- SUPPLIED MATERIAL
Lemma merge_release a : release_pages (merge_and_sort_free a) = [].
Proof.
  unfold merge_and_sort_free. case_match; simpl; [done|].
  apply len_zero. pose proof (len_nonneg (release_pages a)). lia.
Qed.

Lemma merge_free_len a :
  len (free_pages (merge_and_sort_free a)) = len (held a).
Proof.
  rewrite <-(len_perm _ _ (merge_held a)). unfold held.
  by rewrite merge_release, app_nil_r.
Qed.

Lemma merge_frame a :
  size (merge_and_sort_free a) = size a ∧
  page_size (merge_and_sort_free a) = page_size a ∧
  need_sort (merge_and_sort_free a) = need_sort a ∧
  pending (merge_and_sort_free a) = pending a ∧
  is_not_in_free_group (merge_and_sort_free a) = is_not_in_free_group a.
Proof. unfold merge_and_sort_free. by case_match. Qed.

(** [backup_state] and [restore_state] undo any change of the page lists
    made in between, whatever happened to them. *)
Lemma restore_backup a fp rp :
  restore_state (backup_state a) (with_pages fp rp a) = a.
Proof. by destruct a. Qed.

End Base.

(** ** Token allocator *)

Module Token.
Import Base.

Definition clear (a : t) : t := reset_to (size a) a.

Definition init (size : Z) (need_sort : bool) : t :=
  clear (Base.init size 1 need_sort).

Definition available_size (a : t) : Z :=
  len (free_pages a) + len (release_pages a).

Definition alloc (need_size : Z) (a : t) : option (list Z) * t :=
  let a := merge_if_short need_size a in
  if len (free_pages a) <? need_size then (None, a)
  else ((Some (free_pages a).[: need_size]),
        with_pages (free_pages a).[need_size :] (release_pages a) a).

Definition free (free_index : list Z) (a : t) : t :=
  if len free_index =? 0 then a
  else if is_not_in_free_group a then
    if need_sort a
    then with_pages (free_pages a) (release_pages a ++ free_index) a
    else with_pages (free_pages a ++ free_index) (release_pages a) a
  else with_group false (free_group a ++ [free_index]) a.

(** Ownership: the pool's slots are [1..size], each in exactly one place.
    Without sorting the released list is never used. *)
Record owned (a : t) (used : list Z) : Prop := mk_owned {
  owned_partition : held a ++ pending a ++ used ≡ₚ arange 1 (size a + 1);
  owned_nosort : need_sort a = false → release_pages a = [];
  owned_page : page_size a = 1;
}.

#[global] Instance owned_proper a : Proper ((≡ₚ) ==> iff) (owned a).
Proof.
  intros u v E; split; intros [H1 H2 H3]; split; try done;
    [rewrite <-H1|rewrite <-H1]; by rewrite E.
Qed.

Lemma owned_init n ns : owned (init n ns) [].
Proof. split; [|done..]. unfold held, pending. simpl. by rewrite !app_nil_r. Qed.

Lemma owned_clear a used : owned a used → owned (clear a) [].
Proof. intros []. split; [|done..]. unfold held, pending. simpl. by rewrite !app_nil_r. Qed.

Lemma owned_merge a used : owned a used → owned (merge_and_sort_free a) used.
Proof.
  intros [H1 H2 H3]. destruct (merge_frame a) as (E1 & E2 & E3 & E4 & _).
  split; rewrite ?E1, ?E2, ?E3, ?E4; [by rewrite merge_held| |done].
  intros _. apply merge_release.
Qed.

Lemma owned_bounds a used x : owned a used → x ∈ used → 1 ≤ x ≤ size a.
Proof.
  intros [H _ _] Hx. assert (x ∈ arange 1 (size a + 1)) as E%elem_of_arange.
  { rewrite <-H. set_solver. }
  lia.
Qed.

Lemma owned_NoDup a used : owned a used → NoDup (held a ++ pending a ++ used).
Proof. intros [H _ _]. rewrite H. apply NoDup_arange. Qed.

(** The allocator state after the optional merge in [alloc]. *)
Lemma alloc_pre a used n :
  owned a used →
  let a' := merge_if_short n a in
  owned a' used ∧ held a' ≡ₚ held a ∧ pending a' = pending a ∧ size a' = size a ∧
  (len (free_pages a') < n ↔ available_size a < n).
Proof.
  intros Ho. unfold available_size, merge_if_short. simpl.
  destruct (need_sort a) eqn:Es; simpl.
  - destruct (Z.ltb_spec (len (free_pages a)) n); simpl.
    + destruct (merge_frame a) as (E1 & _ & _ & E4 & _).
      rewrite merge_free_len. unfold held.
      split_and!; try done; [by apply owned_merge|apply merge_held|lenlia..].
    + split_and!; try done; pose proof (len_nonneg (release_pages a)); lia.
  - rewrite (owned_nosort _ _ Ho Es). split_and!; try done; lenlia.
Qed.

Lemma alloc_some a used n idx a' :
  owned a used → 0 ≤ n → alloc n a = (Some idx, a') →
  len idx = n ∧ owned a' (idx ++ used) ∧
  available_size a' = available_size a - n.
Proof.
  intros Ho Hn. unfold alloc.
  destruct (alloc_pre a used n Ho) as (Ho' & Hh & Hp & Hs & _). revert Ho' Hh Hp Hs.
  set (b := merge_if_short n a). intros Ho' Hh Hp Hs.
  destruct (Z.ltb_spec (len (free_pages b)) n); [done|]. intros [= <- <-].
  pose proof (py_take_drop n (free_pages b)) as Htd.
  rewrite len_py_take by done. split; [lia|]. split.
  - destruct Ho' as [H1 H2 H3]. split; [|done..]. simpl. rewrite <-H1.
    unfold held, pending. simpl. revert Htd.
    generalize (free_pages b).[: n], (free_pages b).[n :]. intros ?? <-.
    solve_Permutation.
  - apply len_perm in Hh. unfold available_size, held in *. simpl.
    rewrite len_py_drop by done. lenlia.
Qed.

Lemma alloc_none a used n :
  owned a used → (alloc n a).1 = None ↔ available_size a < n.
Proof.
  intros Ho. destruct (alloc_pre a used n Ho) as (_ & _ & _ & _ & Hlt).
  unfold alloc. revert Hlt. set (b := merge_if_short n a). intros <-.
  destruct (Z.ltb_spec (len (free_pages b)) n); simpl; split; (done || lia).
Qed.

Lemma alloc_none_owned a used n a' :
  owned a used → alloc n a = (None, a') →
  owned a' used ∧ available_size a' = available_size a.
Proof.
  intros Ho. destruct (alloc_pre a used n Ho) as (Ho' & Hh & _ & _ & _).
  unfold alloc. revert Ho' Hh. set (b := merge_if_short n a). intros Ho' Hh.
  case_match; [intros [= <-]|done]. split; [done|].
  apply len_perm in Hh. unfold available_size, held in *. lenlia.
Qed.

Lemma free_owned a idx rest :
  owned a (idx ++ rest) → owned (free idx a) rest.
Proof.
  intros [H1 H2 H3]. unfold free.
  destruct (Z.eqb_spec (len idx) 0) as [->%len_zero|]; [done|].
  destruct (is_not_in_free_group a) eqn:Eg; [destruct (need_sort a) eqn:Es|];
    (split; [simpl; rewrite <-H1|simpl; intros; (congruence || auto)|done]);
    unfold held, pending; simpl; rewrite ?Eg.
  - solve_Permutation.
  - solve_Permutation.
  - rewrite concat_app. simpl. rewrite app_nil_r. solve_Permutation.
Qed.

Lemma free_available a idx :
  is_not_in_free_group a = true →
  available_size (free idx a) = available_size a + len idx.
Proof.
  intros Hg. unfold free, available_size. rewrite Hg.
  destruct (Z.eqb_spec (len idx) 0); [lia|]. case_match; simpl; lenlia.
Qed.

(** *** Grouped frees *)

Definition free_all (idxs : list (list Z)) (a : t) : t :=
  foldl (fun a idx => free idx a) a idxs.

Lemma free_open i g a :
  free i (with_group false g a) =
  with_group false (if decide (i = []) then g else g ++ [i]) a.
Proof.
  unfold free. simpl. destruct (Z.eqb_spec (len i) 0) as [E|E];
    rewrite len_zero in E; by case_decide.
Qed.

Lemma free_all_open idxs a g :
  free_all idxs (with_group false g a) =
  with_group false (g ++ filter (fun i => i ≠ []) idxs) a.
Proof.
  revert g. induction idxs as [|i idxs IH]; intros g; simpl.
  { by rewrite app_nil_r. }
  rewrite free_open. fold (free_all idxs). rewrite IH. case_decide.
  - by rewrite filter_cons_False by naive_solver.
  - by rewrite filter_cons_True, <-app_assoc by done.
Qed.

Lemma free_pages_closed idx a :
  is_not_in_free_group a = true →
  free idx a = if need_sort a
               then with_pages (free_pages a) (release_pages a ++ idx) a
               else with_pages (free_pages a ++ idx) (release_pages a) a.
Proof.
  intros Hg. unfold free. rewrite Hg.
  destruct (Z.eqb_spec (len idx) 0) as [->%len_zero|]; [|done].
  rewrite !app_nil_r. destruct a; simpl. by case_match.
Qed.

Lemma free_all_closed idxs a :
  is_not_in_free_group a = true →
  free_all idxs a = free (concat idxs) a.
Proof.
  revert a. induction idxs as [|i idxs IH]; intros a Hg; simpl; [done|].
  rewrite IH by (rewrite free_pages_closed by done; by case_match).
  rewrite !free_pages_closed by (try done; rewrite free_pages_closed by done; by case_match).
  by destruct (need_sort a) eqn:E; simpl; rewrite E; simpl; rewrite <-app_assoc.
Qed.

Lemma concat_filter_nonempty (idxs : list (list Z)) :
  concat (filter (fun i => i ≠ []) idxs) = concat idxs.
Proof.
  induction idxs as [|i idxs IH]; [done|].
  destruct (decide (i = [])) as [->|].
  - rewrite filter_cons_False by naive_solver. done.
  - rewrite filter_cons_True by done. simpl. by rewrite IH.
Qed.

Lemma group_end_owned a used :
  is_not_in_free_group a = false → owned a used → owned (free_group_end free a) used.
Proof.
  intros Hg [H1 H2 H3]. unfold free_group_end. simpl.
  assert (owned (with_group true (free_group a) a) (concat (free_group a) ++ used)) as H.
  { split; [|done..]. simpl. rewrite <-H1. unfold held, pending. simpl. by rewrite Hg. }
  destruct (free_group a) as [|x g]; [done|]. by apply free_owned.
Qed.

(** *** Histories

    A client holds the slots [used]; every call the code makes is a step.
    [free_group_begin]/[free_group_end] bracket the frees of one batch. *)
Inductive step : t * list Z → t * list Z → Prop :=
  | step_alloc n idx a a' used :
      0 ≤ n → alloc n a = (Some idx, a') → step (a, used) (a', idx ++ used)
  | step_alloc_fail n a a' used :
      alloc n a = (None, a') → step (a, used) (a', used)
  | step_free idx rest a used :
      used ≡ₚ idx ++ rest → step (a, used) (free idx a, rest)
  | step_group_begin a used :
      is_not_in_free_group a = true → step (a, used) (free_group_begin a, used)
  | step_group_end a used :
      is_not_in_free_group a = false → step (a, used) (free_group_end free a, used)
  | step_clear a used : step (a, used) (clear a, []).

Lemma free_size idx a : size (free idx a) = size a.
Proof. unfold free. by repeat case_match. Qed.

Lemma free_closed idx a :
  is_not_in_free_group a = true → is_not_in_free_group (free idx a) = true.
Proof. intros H. unfold free. rewrite H. by repeat case_match. Qed.

Lemma alloc_frame n a r a' :
  alloc n a = (r, a') →
  size a' = size a ∧ is_not_in_free_group a' = is_not_in_free_group a.
Proof.
  assert (size (merge_if_short n a) = size a ∧
          is_not_in_free_group (merge_if_short n a) = is_not_in_free_group a) as [E1 E2].
  { unfold merge_if_short. case_match; [|done]. by destruct (merge_frame a) as (? & _ & _ & _ & ?). }
  unfold alloc. case_match; intros [= <- <-]; simpl; by rewrite E1, E2.
Qed.

Lemma owned_available a used :
  owned a used → is_not_in_free_group a = true →
  available_size a + len used = Z.max 0 (size a).
Proof.
  intros [H _ _] Hg. apply len_perm in H. unfold pending in H. rewrite Hg in H.
  unfold held, available_size in *. lenlia.
Qed.

Lemma step_owned s s' : step s s' → owned s.1 s.2 → owned s'.1 s'.2.
Proof.
  destruct 1 as [n idx a a' used Hn E|n a a' used E|idx rest a used E|a used Hg|a used Hg|a used];
    simpl; intros Ho.
  - by eapply alloc_some.
  - by eapply alloc_none_owned.
  - apply free_owned. by rewrite <-E.
  - destruct Ho as [H1 H2 H3]. split; [|done..]. simpl. rewrite <-H1.
    unfold held, pending. simpl. by rewrite Hg.
  - by apply group_end_owned.
  - by eapply owned_clear.
Qed.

- WORK REQUIRED
Only one part of the material above is to be transcribed, namely the lines starting with the line that has "with_group false (if" and going on through the line that has "rewrite IH by", exactly as they stand.

- ANSWER BOX
  with_group false (if decide (i = []) then g else g ++ [i]) a.
Proof.
  unfold free. simpl. destruct (Z.eqb_spec (len i) 0) as [E|E];
    rewrite len_zero in E; by case_decide.
Qed.

Lemma free_all_open idxs a g :
  free_all idxs (with_group false g a) =
  with_group false (g ++ filter (fun i => i ≠ []) idxs) a.
Proof.
  revert g. induction idxs as [|i idxs IH]; intros g; simpl.
  { by rewrite app_nil_r. }
  rewrite free_open. fold (free_all idxs). rewrite IH. case_decide.
  - by rewrite filter_cons_False by naive_solver.
  - by rewrite filter_cons_True, <-app_assoc by done.
Qed.

Lemma free_pages_closed idx a :
  is_not_in_free_group a = true →
  free idx a = if need_sort a
               then with_pages (free_pages a) (release_pages a ++ idx) a
               else with_pages (free_pages a ++ idx) (release_pages a) a.
Proof.
  intros Hg. unfold free. rewrite Hg.
  destruct (Z.eqb_spec (len idx) 0) as [->%len_zero|]; [|done].
  rewrite !app_nil_r. destruct a; simpl. by case_match.
Qed.

Lemma free_all_closed idxs a :
  is_not_in_free_group a = true →
  free_all idxs a = free (concat idxs) a.
Proof.
  revert a. induction idxs as [|i idxs IH]; intros a Hg; simpl; [done|].
  rewrite IH by (rewrite free_pages_closed by done; by case_match).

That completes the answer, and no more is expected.